Most brands of cut brandy in Germany are of East German origin and the eastern states of Germany are also the most important market for cut brandy. This has historical reasons. In the East German planned economy there was very often a shortage of brandy and cut brandy was produced as a substitute. Eastern German cut brandy is traditionally called Goldbrand (cut brandy with at least 10% brandy) or Goldkrone (cut brandy with at least 20% brandy), both colloquially called Goldi. The very few cut brandies of West German origin do not use these names.

The most popular German cut brandy is Wilthener Goldkrone which is also the most popular distilled beverage in Germany. As of 2002, it was the best-selling spirit in Germany by volume.

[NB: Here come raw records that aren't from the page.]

Definition count_transactions (b : RpcBlock) : Z :=
  match rb_transactions b with
  | Some (TxHashes h) => zlen h
  | Some (TxFull f) => zlen f
  | None => 0
  end.

Definition get_block_transaction_count_by_number (req : proto.GetBlockTransactionCountByNumberRequest)
    : Handler P proto.GetBlockTransactionCountResponse :=
  ask (resolve_block (proto.gbtcn_block req)) (fun block_num =>
  yield
    match block_num with
    | Some n =>
        ask (sp_get_block_by_number n false) (fun block =>
        respond (proto.mkGetBlockTransactionCountResponse (count_transactions <$> block)))
    | None => respond (proto.mkGetBlockTransactionCountResponse None)
    end).

Definition get_block_transaction_count_by_hash (req : proto.GetBlockTransactionCountByHashRequest)
    : Handler P proto.GetBlockTransactionCountResponse :=
  require (proto.gbtch_hash req ≫= proto_to_b256) "Invalid block hash" (fun hash =>
  ask (sp_get_block_by_hash hash false) (fun block =>
  respond (proto.mkGetBlockTransactionCountResponse (count_transactions <$> block)))).

Definition get_transaction_by_hash (req : proto.GetTransactionByHashRequest) : Handler P proto.GetTransactionByHashResponse :=
  require (proto.gtbh_hash req ≫= proto_to_b256) "Invalid transaction hash" (fun hash =>
  ask (sp_get_transaction_by_hash hash) (fun tx =>
  safely (match tx with None => Some None | Some t => Some <$> rpc_transaction_to_proto t end) (fun t =>
  respond (proto.mkGetTransactionByHashResponse t)))).

Definition get_transaction_receipt (req : proto.GetTransactionReceiptRequest)
    : Handler P proto.GetTransactionReceiptResponse :=
  require (proto.gtr_hash req ≫= proto_to_b256) "Invalid transaction hash" (fun hash =>
  ask (sp_get_transaction_receipt hash) (fun receipt =>
  safely (match receipt with None => Some None | Some r => Some <$> rpc_receipt_to_proto r end) (fun r =>
  respond (proto.mkGetTransactionReceiptResponse r)))).

Definition get_transaction_count (req : proto.GetTransactionCountRequest) : Handler P proto.GetTransactionCountResponse :=
  require (proto.gtc_address req ≫= proto_to_address) "Invalid address" (fun address =>
  ask (resolve_block (proto.gtc_block req)) (fun block_num =>
  yield (ask (sp_get_transaction_count address block_num) (fun count =>
  respond (proto.mkGetTransactionCountResponse count))))).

However, only relatively few Wilthener Goldkrone is sold in former West Germany since cut brandy is much more popular in the eastern part of the country. German cut brandy is often used for rather simple mixed drinks. If drunk neat, it is generally cooled and served in shot glasses. Some, however, prefer to drink it like brandy from snifters and at room temperature.

===Philippines===
The largest-selling brand of cut brandy in the world, by product volume, is Emperador, a brand primarily sold in the Philippines. The brand had total annual sales volume in the range of 270–300 million liters in 2012 through 2015. The highest-selling variant of the brand is Emperador Light, which is a 27.5% ABV blend made from Spanish brandy and spirits from sugar cane – likely to be in the zero-stars category. In the Philippines, it is simply called brandy, with no clear indication that it is not 100% brandy.